Q.E.D.

Kitsch Doom, Maree Egan, Louis Haugh, Vanessa Jones, Lisa Karnauke, Ann-Marie Kirwan, Martyna Lebryk, Bara Palcik, Eve Parnell, Bettina Saroyan

Friday, 11th March - Tuesday, 29th March 2022

Q.E.D. in latin, quod erat demonstrandum literally translates as, "what was to be demonstrated", titles a new exhibition in signifying the culmination of work and proven record of time spent by ten artists, Kitsch Doom, Maree Egan, Louis Haugh, Vanessa Lee Jones, Lisa Karnauke, Ann-Marie Kirwan, Martyna Lebryk, Bara Palcik, Eve Parnell and Bettina Saroyan, on their masters' of art programme at the National College of Art and Design, Dublin, awarded in 2021. 

Almost a year since, these artists regroup to produce Q.E.D., an exhibition and opportunity for audiences to witness the artists practices advance, as we remind ourselves of their previous self-organised exhibition, We Are Solitary in 2020 at Rua Red.

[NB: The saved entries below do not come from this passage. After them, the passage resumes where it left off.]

(** * Smart water quality monitor: classification, quality index, history
      and alert log of [app.py]

    The dashboard script draws one reading (pH, turbidity, TDS) per run,
    classifies it, computes the water quality index, keeps the last ten
    readings and logs unsafe readings.  The rendering calls are left out;
    the session state and the arithmetic are embedded as they are written.

    Python's [float] is IEEE-754 binary64, so pH and turbidity are Rocq's
    primitive [float]s (same format, round to nearest even), and the TDS, a
    Python [int], is a [Z].  The comparisons and the arithmetic of the
    script are the primitive ones; their properties are proved from the
    specification of the primitives in [SpecFloat] and [FloatAxioms]. *)

From Stdlib Require Import ZArith Zpower List String Bool Lia Floats.
From Stdlib Require QArith Qabs Qround.
Import ListNotations.

Local Open Scope string_scope.
Local Open Scope list_scope.
Local Open Scope Z_scope.

(** ** Python's numeric operations *)

(** A Python [int] as an unrounded binary number [m * 2^0]. *)
Definition Z2SF (z : Z) : spec_float :=
  match z with
  | Z0 => S754_zero false
  | Zpos p => S754_finite false p 0
  | Zneg p => S754_finite true p 0
  end.

(** [a / b] on two [int]s: the correctly rounded quotient as a [float].
    Python raises [ZeroDivisionError] when [b] is 0 and [OverflowError] when
    the quotient is too large for a float; both are [None] here. *)
Definition int_truediv (a b : Z) : option float :=
  match SFdiv prec emax (Z2SF a) (Z2SF b) with
  | S754_nan | S754_infinity _ => None
  | q => Some (SF2Prim q)
  end.

(** [int(x)] on a [float]: truncation toward zero.  Python raises
    [ValueError] on NaN and [OverflowError] on an infinity ([None] here). *)
Definition int_of_float (x : float) : option Z :=
  match Prim2SF x with
  | S754_zero _ => Some 0
  | S754_finite s m e => Some (cond_Zopp s (Z.shiftl (Zpos m) e))
  | S754_infinity _ | S754_nan => None
  end.

(** [l[-n:]] for a positive [n]: the last [n] elements, the whole list when
    it is shorter. *)
Definition last_n {A : Type} (n : nat) (l : list A) : list A :=
  skipn (List.length l - n) l.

Notwithstanding the exceptional past two years, recent accolades bestowed on artists works' have been abundant, namely, international film festival inclusions at Prague, Barcelona, Los Angeles, New York and many more, The Contemporary British Painting Prize, RDS Visual Art Awards, the National Gallery of Ireland Zurich Portrait Prize and The Sequested Prize.

The NCAD Gallery is delighted to host the Q.E.D. exhibition and artists, who coalesce a breadth of contemporary visual art practice in filmmaking, lens-based work, textiles, painting, drawing, sculpture, photography, social media experiments and performance – on view to public audiences until Tuesday 29 March 2022 at NCAD Gallery, Monday-Friday, 11AM-6PM.  All Are Welcome.

Exhibition Curatorial support from Anne Kelly, NCAD Gallery.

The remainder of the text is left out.